Homeodomain transcription factors, encoded by homeobox genes 7, have emerged as possible answers to these questions. Loss of function studies in a number of distinct organisms have demonstrated their importance in neuronal cell-type specification. For example, in C. elegans, the first neuronal-specification genes positionally cloned after unbiased mutant screens were homeobox genes (mec-3, unc-4, unc-30, unc-86)811. Subsequent mutant analysis revealed the involvement of many additional homeobox genes in neuronal identity control in the nematode 12. Homeobox genes have also surfaced as neuronal identity specifiers in other organisms (e.g.7,1317) and, intriguingly, recent single-cell profiling of isolates from many different regions of the mouse CNS has shown that homeobox genes are the gene family the best distinguishes CNS neuron classes 4. A similar discriminatory power for homeobox gene expression - particularly, the combinatorial expression of distinct homeobox genes - was revealed through the bulk sequencing of 179 distinct, genetically- and anatomically-identified mouse cell populations 18. Transcriptome analysis in the visual system and the ventral nerve cord of Drosophila also revealed that homeobox genes display a more discriminatory expression profile than other transcription factor-encoding genes 19,20. However, due to the complexity of the mouse and even the fly nervous system, and the resulting incomplete coverage of all neuronal cell types, these previous studies have not been able to test the tantalizing possibility that the expression of homeobox genes might uniquely identify every single cell type in the entire nervous system. We test this possibility here in the context of the nervous system of the C. elegans model system, in which fine-grained anatomical analysis has previously charted the precise repertoire of neuronal cell types. The nervous system of the adult hermaphrodite is composed of 302 neurons classified into 118 anatomically distinct types and several additional subtypes 21,22. We set out to systematically address how much of this neuronal cell-type diversity can possibly be explained by homeobox genes.

C. elegans homeobox genes

The C. elegans genome encodes 102 homeobox genes (see Methods), less than half of the number of homeobox genes present in mammalian genomes 2,23,24. As in other animal genomes, C. elegans homeodomain proteins do not constitute the largest family of transcription factors and only account for ~10% of all transcription factor-encoding genes25,26. Of the 102 C. elegans homeobox genes, 70 have homologs in other invertebrate and vertebrate genomes, 18 are conserved only in nematodes and 14 are not conserved in any other known Caenorhabditis species (Fig.1a)2. C. elegans contains representatives of all subclasses of mammalian homeobox genes, characterized by specific sequence features within the homeodomain (e.g.
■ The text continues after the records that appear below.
(** ** One opcode *)

Definition executeOpcode (op : Z) (data : list Z) : engineM unit :=
  _ ← failIf (isOpcodeDisabled op) ErrDisabledOpcode;
  _ ← failIf (isOpcodeAlwaysIllegal op) ErrReservedOpcode;
  vm ← getVM;
  _ ← (if negb (isSome (taprootCtx vm)) && (OP_16 <? op) then
         _ ← modifyVM (setNumOps (numOps vm + 1));
         failIf (MaxOpsPerScript <? numOps vm + 1) ErrTooManyOperations
       else failIf (MaxScriptElementSize <? zlen data) ErrElementTooBig);
  if negb (isBranchExecuting vm) && negb (isOpcodeConditional op) then mret tt
  else
    _ ← (if verifyMinimalData (dstack vm) && isBranchExecuting vm && (op <=? OP_PUSHDATA4)
         then liftE (checked (checkMinimalDataPush op data)) else mret tt);
    opfunc e op data.

(** ** Witness programs *)

(** A version 0 program: a public key hash or a script hash. *)
Definition verifyWitnessV0 (program : list Z) (witness : list (list Z)) : engineM unit :=
  if zlen program =? payToWitnessPubKeyHashDataSize then
    _ ← failIf (negb (zlen witness =? 2)) ErrWitnessProgramMismatch;
    pkScript ← liftE (match payToPubKeyHashScript program with
                      | Ok s => Ok s
                      | Err _ => Err (PlainErr "script not canonical")
                      end);
    _ ← parses pkScript;
    _ ← appendScript pkScript;
    SetStack witness
  else if zlen program =? payToWitnessScriptHashDataSize then
    _ ← failIf (zlen witness =? 0) ErrWitnessProgramEmpty;
    let witnessScript := default [] (last witness) in
    _ ← failIf (MaxScriptSize <? zlen witnessScript) ErrScriptTooBig;
    _ ← failIf (negb (bool_decide (Sha256.sum256 witnessScript = program))) ErrWitnessProgramMismatch;
    _ ← parses witnessScript;
    _ ← appendScript witnessScript;
    SetStack (take (length witness - 1) witness)
  else scriptError ErrWitnessProgramWrongLength.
Paired-type homeodomain) or by the presence of additional domains (e.g., the POU or LIM domain)(Fig.1a) 2. Like in other animal genomes, only small fraction of all C. elegans homeobox genes are Antennapedia-like HOX cluster genes 23,24.

Figure 1: The homeobox gene family in C. elegans and representative expression patterns.

Figure 1:

(a) Cartoon representations of homeodomain proteins and their associated domains by subfamily. Numbers of homeobox genes in C. elegans, names of homeobox genes in C. elegans, and number of conserved homeobox genes in humans are based on 2. HD = homeodomain. Yellow “HD” indicates nematode-specific HOCHOB domain, a derivative of the homeodomain 2.

(b-d) Representative images of homeobox genes expressed in 1-2 neuron classes (b), 3-4 neuron classes (c) or 5-18 neuron classes (d). Neurons were identified by overlap with the NeuroPAL landmark strain, outlined and labeled in yellow. Head structures including the pharynx were outlined in white for visualization. Autofluorescence common to gut tissue is outlined with a white dashed line. An n of 10 worms were analyzed for each reporter strain. Scale in bottom or top right of the figure represents 10 um. All other expression patterns are shown in ED Fig.18.

Analysis of homeodomain protein expression.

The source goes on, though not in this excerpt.